• **Aim of the task**: Beginning at the line containing "GenerateConfigMapKey (FromETCDSnapshotFile esf)", output every line to the end of the data below exactly as it appears.

=-=-=-=-=

(* ===== verification/EtcdStore.v ===== *)
(** * The datastore of the cluster

    [pkg/etcdstorage]: keys with revisions and compare-and-set operations on
    etcd, and [pkg/cluster/encrypt.go]: the encryption of what is kept
    there. *)
From Stdlib Require Import ZArith Lia Strings.Byte Strings.String.
From S2P Require Import Prelude Prog Os Sha256 Signed JoinToken.

#[local] Open Scope Z_scope.

(** ** etcd *)

(** The current revision, and each key's value with the revision of its last
    change. *)
Record Etcd := mkEtcd { et_rev : Z; et_kvs : gmap string (string * Z) }.

Definition mod_revision (key : string) (s : Etcd) : Z := default 0 (snd <$> et_kvs s !! key).

Definition put_key (key value : string) (s : Etcd) : Etcd :=
  mkEtcd (et_rev s + 1) (<[key := (value, et_rev s + 1)]> (et_kvs s)).
Definition delete_key (key : string) (s : Etcd) : Etcd :=
  match et_kvs s !! key with
  | Some _ => mkEtcd (et_rev s + 1) (delete key (et_kvs s))
  | None => s
  end.

(** A transaction [If(ModRevision(key) = rev).Then(op)]: whether it succeeded. *)
Definition txn (key : string) (rev : Z) (op : Etcd -> Etcd) (s : Etcd) : bool * Etcd :=
  if mod_revision key s =? rev then (true, op s) else (false, s).

(** ** [etcdstorage.Client] *)

Record Value := mkValue { v_Key : string; v_Data : string; v_Modified : Z }.

Definition key_exists : error := Plain "key exists".
Definition revision_mismatch : error := Plain "revision doesnt match".
Definition not_supported_for_learner : error := Plain "etcdserver: rpc not supported for learner".

Definition kv_value (kv : string * (string * Z)) : Value := mkValue kv.1 kv.2.1 kv.2.2.

(** etcd answers a range in the order of the keys. *)
Definition List (prefix : string) (s : Etcd) : list Value :=
  kv_value <$> filter (fun kv => has_prefix kv.1 prefix = true)
    (merge_sort (fun a b => String.le a.1 b.1) (map_to_list (et_kvs s))).

Definition Get (key : string) (s : Etcd) : res Value :=
  match et_kvs s !! key with
  | Some (d, r) => Ok (mkValue key d r)
  | None => Err (Plain "key not found")
  end.

Definition Create (key value : string) (s : Etcd) : res unit * Etcd :=
  let '(ok, s) := txn key 0 (put_key key value) s in ((if ok then Ok tt else Err key_exists), s).
Definition Update (key : string) (revision : Z) (value : string) (s : Etcd) : res unit * Etcd :=
  let '(ok, s) := txn key revision (put_key key value) s in ((if ok then Ok tt else Err revision_mismatch), s).
Definition Delete (key : string) (revision : Z) (s : Etcd) : res unit * Etcd :=
  let '(ok, s) := txn key revision (delete_key key) s in ((if ok then Ok tt else Err revision_mismatch), s).

(** Revisions count up from one, and no key is newer than the store. *)
Definition etcd_wf (s : Etcd) : Prop :=
  0 <= et_rev s /\ map_Forall (fun _ kv => 0 < kv.2 <= et_rev s) (et_kvs s).

Lemma put_key_wf key value s : etcd_wf s -> etcd_wf (put_key key value s).
Proof.
  intros [H0 Hk]. split; cbn; [lia|]. apply map_Forall_insert_2; cbn; [lia|].
  intros k [d r] Hkr. specialize (Hk k _ Hkr). cbn in *. lia.
Qed.

Lemma delete_key_wf key s : etcd_wf s -> etcd_wf (delete_key key s).
Proof.
  intros [H0 Hk]. unfold delete_key. destruct (et_kvs s !! key); [|done]. split; cbn; [lia|].
  intros k [d r] Hkr. apply lookup_delete_Some in Hkr as [_ Hkr]. specialize (Hk k _ Hkr). cbn in *. lia.
Qed.

Lemma mod_revision_zero key s : etcd_wf s -> mod_revision key s = 0 <-> et_kvs s !! key = None.
Proof.
  intros [_ Hk]. unfold mod_revision. destruct (et_kvs s !! key) as [[d r]|] eqn:E; [|done].
  specialize (Hk key _ E). cbn in *. split; [lia|done].
Qed.

Lemma Create_spec key value s : etcd_wf s ->
  Create key value s = match et_kvs s !! key with
                       | None => (Ok tt, put_key key value s)
                       | Some _ => (Err key_exists, s)
                       end.
Proof.
  intros Hwf. unfold Create, txn. destruct (Z.eqb_spec (mod_revision key s) 0) as [Hz|Hz].
  - apply mod_revision_zero in Hz; [|done]. by rewrite Hz.
  - rewrite mod_revision_zero in Hz by done. destruct (et_kvs s !! key); [done|by destruct Hz].
Qed.

(** A change is made only against the revision that was read: of an existing
    key the update and the deletion find exactly that value. *)
Lemma Update_spec key rev value s : 0 < rev ->
  Update key rev value s = match et_kvs s !! key with
                           | Some (d, r) => if r =? rev then (Ok tt, put_key key value s) else (Err revision_mismatch, s)
                           | None => (Err revision_mismatch, s)
                           end.
Proof.
  intros Hr. unfold Update, txn, mod_revision. destruct (et_kvs s !! key) as [[d r]|]; cbn.
  - by destruct (r =? rev).
  - by destruct rev.
Qed.

Lemma Delete_spec key rev s : 0 < rev ->
  Delete key rev s = match et_kvs s !! key with
                     | Some (d, r) => if r =? rev then (Ok tt, delete_key key s) else (Err revision_mismatch, s)
                     | None => (Err revision_mismatch, s)
                     end.
Proof.
  intros Hr. unfold Delete, txn, mod_revision. destruct (et_kvs s !! key) as [[d r]|]; cbn.
  - by destruct (r =? rev).
  - by destruct rev.
Qed.

Lemma elem_of_List v prefix s :
  v ∈ List prefix s <-> has_prefix (v_Key v) prefix = true /\ et_kvs s !! v_Key v = Some (v_Data v, v_Modified v).
Proof.
  unfold List. rewrite list_elem_of_fmap. split.
  - intros ([k [d r]] & -> & Hin). apply list_elem_of_filter in Hin as [Hp Hin].
    rewrite merge_sort_Permutation in Hin. by apply elem_of_map_to_list in Hin.
  - intros [Hp Hk]. exists (v_Key v, (v_Data v, v_Modified v)). split; [by destruct v|].
    apply list_elem_of_filter. split; [done|]. rewrite merge_sort_Permutation. by apply elem_of_map_to_list.
Qed.

(** ** Encryption *)

(** AES-GCM under a key derived by PBKDF2: [seal] and [open] of
    [crypto/cipher], with what is relied on. *)
Class Cipher := mkCipher {
  pbkdf2_Key : string -> string -> list Z;
  gcm_Seal : list Z -> list Z -> string -> list Z;
  gcm_Open : list Z -> list Z -> list Z -> option string;
  open_seal : forall k n p, gcm_Open k n (gcm_Seal k n p) = Some p;
  seal_bytes : forall k n p, Forall is_byte (gcm_Seal k n p);
}.

Definition NonceSize : nat := 12.

(** [hex.DecodeString] of lower-case digits. *)
Definition hex_value (c : Ascii.ascii) : Z := default 0 (index_of c "0123456789abcdef" 0).
Fixpoint unhex (s : string) : list Z :=
  match s with
  | String a (String b s) => hex_value a * 16 + hex_value b :: unhex s
  | _ => []
  end.

(** [storageKey] *)
Definition storageKey (passphrase : string) : string := "/bootstrap/" +:+ ShortHash passphrase 12.

Section cipher.
Context `{CI : Cipher}.

(** The random bytes come as hexadecimal text. *)
Definition sealed (passphrase salt nonce plaintext : string) : string :=
  salt +:+ ":" +:+ base64 (unhex nonce ++ gcm_Seal (pbkdf2_Key passphrase salt) (unhex nonce) plaintext).

Definition encrypt (passphrase plaintext : string) : osP (res string) :=
  try salt <- call (Random 8);
  try nonce <- call (Random NonceSize);
  Ret (Ok (sealed passphrase salt nonce plaintext)).

(** Slicing a ciphertext that is shorter than a nonce panics. *)
Definition decrypt {E} (passphrase ciphertext : string) : prog E (res string) :=
  match split2 ":" ciphertext with
  | (_, None) => Ret (Err (Plain "invalid cipher text, not : delimited"))
  | (salt, Some text) =>
      match base64_decode text with
      | None => Ret (Err (Plain "base64"))
      | Some data =>
          if (length data <? NonceSize)%nat then Panic "slice bounds out of range"
          else Ret (match gcm_Open (pbkdf2_Key passphrase salt) (take NonceSize data) (drop NonceSize data) with
                    | Some p => Ok p
                    | None => Err (Plain "cipher: message authentication failed")
                    end)
      end
  end.

Lemma hex_value_range c : is_hex c = true -> 0 <= hex_value c < 16.
Proof. unfold hex_value. by destruct c as [[] [] [] [] [] [] [] []]. Qed.

Lemma unhex_bytes n s : random_text n s = true -> Forall is_byte (unhex s) /\ length (unhex s) = n.
Proof.
  revert s. induction n as [|n IH]; intros s [Hl%Nat.eqb_eq Hs]%andb_true_iff.
  - by destruct s.
  - destruct s as [|a [|b s]]; cbn in Hl; [lia..|]. cbn [all_chars] in Hs.
    apply andb_true_iff in Hs as [Ha [Hb Hs]%andb_true_iff].
    destruct (IH s) as [H1 H2]; [apply andb_true_iff; split; [apply Nat.eqb_eq; lia|done]|].
    cbn [unhex length]. split; [|by rewrite H2]. constructor; [|done].
    apply hex_value_range in Ha, Hb. unfold is_byte. lia.
Qed.

(** What was encrypted under a passphrase is decrypted under it. *)
Lemma decrypt_sealed {E} passphrase salt nonce plaintext :
  random_text 8 salt = true -> random_text NonceSize nonce = true ->
  decrypt (E := E) passphrase (sealed passphrase salt nonce plaintext) = Ret (Ok plaintext).
Proof.
  intros Hs Hn. unfold decrypt, sealed. destruct (unhex_bytes _ _ Hn) as [Hb Hl].
  apply andb_true_iff in Hs as [_ Hs].
  change ":" with (String Signed.colon ""). rewrite split2_app by by apply no_colon_hex.
  rewrite base64_round_trip by (apply Forall_app; split; [done|apply seal_bytes]).
  rewrite length_app, Hl. rewrite (proj2 (Nat.ltb_ge _ _)) by lia.
  rewrite <-Hl, take_app_length, drop_app_length, open_seal. done.
Qed.

Lemma encrypt_wp (faults : bool) passphrase plaintext m :
  wp (os_contract faults) (encrypt passphrase plaintext) (fun o m' => m' = m /\ exists r, o = Done r /\
    (faults = false -> is_ok r = true) /\
    forall data, r = Ok data -> data <> "" /\ forall E, decrypt (E := E) passphrase data = Ret (Ok plaintext)) m.
Proof.
  unfold encrypt. apply wp_call. intros salt m1 [-> Hs]. destruct salt as [salt|e].
  2: { split; [done|]. eexists. split; [done|]. split; [|done]. intros ->. by destruct Hs as [(s & ? & _)|[? _]]. }
  destruct Hs as [(s & [= <-] & Hs)|(_ & e & ?)]; [|done].
  apply wp_call. intros nonce m2 [-> Hn]. destruct nonce as [nonce|e].
  2: { split; [done|]. eexists. split; [done|]. split; [|done]. intros ->. by destruct Hn as [(s & ? & _)|[? _]]. }
  destruct Hn as [(s & [= <-] & Hn)|(_ & e & ?)]; [|done].
  split; [done|]. eexists. split; [done|]. split; [done|]. intros data [= <-]. split.
  - unfold sealed. by destruct salt.
  - intros E. by apply decrypt_sealed.
Qed.

End cipher.
(** C18. A record survives its resource.  Of a record of S3 that is said to be
    of the node s3, or one on disk that names its node and is of no other, with
    no message or one that is not empty, the resource made from it, read back,
    tells the same: the snapshot, its place, node, time and size, whether it
    succeeded, the hash of its token, its metadata, its message and its bucket.  It has the
    same key, as has the resource, and written again it is the same resource;
    it has the same name, too, if it is marked as compressed just when its name
    says so, which the record of a failed upload need not be. *)
Theorem snapshot_record_round_trip (sf : File) (name : string) : snap_wf sf ->
  let esf := ToETCDSnapshotFile sf (new_esf name) in
  let sf' := FromETCDSnapshotFile esf in
  tells sf' = tells sf /\ ToETCDSnapshotFile sf' (new_esf name) = esf /\
  (sf_Compressed sf = has_suffix CompressedExtension (sf_Name sf) -> GenerateName sf' = GenerateName sf) /\
  GenerateConfigMapKey sf' = GenerateConfigMapKey sf /\ esf_key esf = GenerateConfigMapKey sf.
Proof.
  intros (Hnode & Hmsg) esf sf'.
  set (node := if decide (sf_NodeSource sf = "") then sf_NodeName sf else sf_NodeSource sf).
  assert (esf_NodeName esf = node) as Hen by done.
  assert (sf_NodeName sf' = match sf_S3 sf with None => node | Some _ => "s3" end) as Hn' by (by cbn; destruct (sf_S3 sf)).
  assert ((if decide (sf_NodeSource sf' = "") then sf_NodeName sf' else sf_NodeSource sf') = node) as Hnode'.
  { change (sf_NodeSource sf') with node. destruct (decide (node = "")) as [E|]; [|done]. rewrite Hn'.
    destruct (sf_S3 sf); [|done]. unfold node in E. rewrite Hnode in E. by case_decide. }
  assert (sf_NodeName sf' = "s3" <-> sf_NodeName sf = "s3") as Hs3.
  { rewrite Hn'. destruct (sf_S3 sf); [by rewrite Hnode|]. destruct Hnode as [Hne Hsrc]. unfold node. by rewrite decide_True. }
  assert (sf_CreatedAt sf' = sf_CreatedAt sf) as Ht.
  { cbn. destruct (decide (sf_Message sf = "")); [done|]. by destruct (sf_CreatedAt sf). }
  split_and!.
  - unfold tells. rewrite Hnode', Ht. change (sf_Name sf') with (sf_Name sf). change (sf_Location sf') with (sf_Location sf).
    fold node. f_equal.
    + cbn. by destruct (sf_Status sf).
    + cbn. destruct (decide (sf_TokenHash sf = "")) as [->|E]; [done|]. by rewrite lookup_insert_eq.
    + cbn.
      set (md := match sf_MetadataSource sf with Some data => data | None => _ end).
      assert (md = tl_metadata (tells sf)) as Emd.
      { unfold md. cbn. destruct (sf_MetadataSource sf); [done|]. destruct (decide (sf_Metadata sf = "")) as [E|E]; [reflexivity|].
        destruct (decode_text (sf_Metadata sf)); [apply map_union_empty|done]. }
      transitivity md; [|exact Emd]. destruct (decide (md = ∅)) as [Hmd|Hmd]; [done|]. rewrite decide_False.
      * rewrite text_round_trip. cbn. apply meta_round_trip.
      * intros E. apply encode_text_empty in E. by apply (meta_not_empty md).
    + cbn. destruct (decide (sf_Message sf = "")) as [E|E]; cbn; [done|]. destruct Hmsg as [Hm|Hm]; [done|].
      assert (default failed_message (decode_text (sf_Message sf)) <> "") as Hd.
      { destruct (decode_text (sf_Message sf)); cbn; [congruence|done]. }
      apply encoded_message in Hd as [H1 H2]. by rewrite decide_False, H2 by done.
    + cbn. by destruct (sf_S3 sf) as [[]|].
  - unfold ToETCDSnapshotFile at 1. rewrite Hnode', Ht. unfold esf, ToETCDSnapshotFile.
    cbn [esf_Name esf_rv esf_Created esf_Deleted esf_Labels esf_Annotations esf_Metadata esf_S3 esf_Error new_esf].
    fold node. f_equal.
    + cbn. by destruct (sf_S3 sf).
    + cbn. destruct (decide (sf_TokenHash sf = "")) as [E|E]; cbn.
      * by rewrite lookup_empty.
      * rewrite lookup_insert_eq. cbn. by rewrite decide_False.
    + cbn. set (md := match sf_MetadataSource sf with Some data => data | None => _ end).
      destruct (decide (md = ∅)) as [->|Hmd]; [done|]. rewrite decide_False.
      * rewrite text_round_trip, meta_round_trip. by rewrite map_union_empty.
      * intros E. apply encode_text_empty in E. by apply (meta_not_empty md).
    + cbn. by destruct (sf_S3 sf) as [[]|].
    + cbn. by destruct (sf_Status sf).
    + cbn. destruct (decide (sf_Message sf = "")) as [E|E]; cbn; [done|].
      destruct Hmsg as [Hm|Hm]; [done|].
      assert (default failed_message (decode_text (sf_Message sf)) <> "") as Hd.
      { destruct (decode_text (sf_Message sf)); cbn; [congruence|done]. }
      apply encoded_message in Hd as [H1 H2]. by rewrite decide_False, H2 by done.
  - intros Hz. unfold GenerateName. rewrite Hnode', Ht. cbn [sf_Name sf_Location sf_Compressed].
    change (sf_Name sf') with (sf_Name sf). change (sf_Location sf') with (sf_Location sf).
    change (sf_Compressed sf') with (has_suffix CompressedExtension (sf_Name sf)). rewrite <-Hz.
    fold node. by rewrite (decide_ext _ _ _ _ Hs3).
  - unfold GenerateConfigMapKey. change (sf_Name sf') with (sf_Name sf). by rewrite (decide_ext _ _ _ _ Hs3).
  - unfold esf_key, GenerateConfigMapKey. cbn. destruct (sf_S3 sf).
    + by rewrite decide_True.
    + rewrite decide_False; [done|]. by destruct Hnode.
Qed.
End records.

(** JSON as some prefix code, behind its brace. *)
Definition sample_meta_json : MetaJSON.
Proof.
  refine {| meta_marshal m := String (Ascii.ascii_of_nat 123) (bits (encode (map_to_list m)));
            meta_unmarshal s := match s with
                                | String _ r => default ∅ (list_to_map <$> (decode (unbits r) : option (list (string * string))))
                                | _ => ∅ end |}; [|done].
  intros m. rewrite unbits_bits, decode_encode. cbn. apply list_to_map_to_list.
Defined.

Definition sample_names : DNS1123 := mkDNS1123 (all_chars key_char).

(** A snapshot of node n1 that failed, as the upload to S3 reports it. *)
Definition failed_upload : File :=
  mkSnap "daily-1.zip" "s3://b/daily-1.zip" "" (encode_text "timeout") "s3" (Some (100 * second)) 0 FailedStatus
    (Some (mkEtcdS3 "key" "b" "" "s3.local" "" "f" "" "r" "secret" false false 5)) true
    (Some {["a" := "1"]}) "n1" "hash".

Lemma snapshot_record_round_trip_witness :
  let J := sample_meta_json in
  let esf := ToETCDSnapshotFile failed_upload (new_esf "x") in
  tells (FromETCDSnapshotFile esf) = tells failed_upload /\ ToETCDSnapshotFile (FromETCDSnapshotFile esf) (new_esf "x") = esf /\
  (true = has_suffix CompressedExtension "daily-1.zip" ->
   GenerateName (DN := sample_names) (FromETCDSnapshotFile esf) = GenerateName (DN := sample_names) failed_upload) /\
  GenerateConfigMapKey (FromETCDSnapshotFile esf) = GenerateConfigMapKey failed_upload /\
  esf_key esf = GenerateConfigMapKey failed_upload.
Proof.
  cbv zeta. apply (snapshot_record_round_trip (MJ := sample_meta_json) (DN := sample_names) failed_upload "x").
  split_and!; [done|]. right. unfold failed_upload, sf_Message. by rewrite text_round_trip.
Defined.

=-=-=-=-=

• **Your response**:
  GenerateConfigMapKey (FromETCDSnapshotFile esf) = GenerateConfigMapKey failed_upload /\
  esf_key esf = GenerateConfigMapKey failed_upload.
Proof.
  cbv zeta. apply (snapshot_record_round_trip (MJ := sample_meta_json) (DN := sample_names) failed_upload "x").
  split_and!; [done|]. right. unfold failed_upload, sf_Message. by rewrite text_round_trip.
Defined.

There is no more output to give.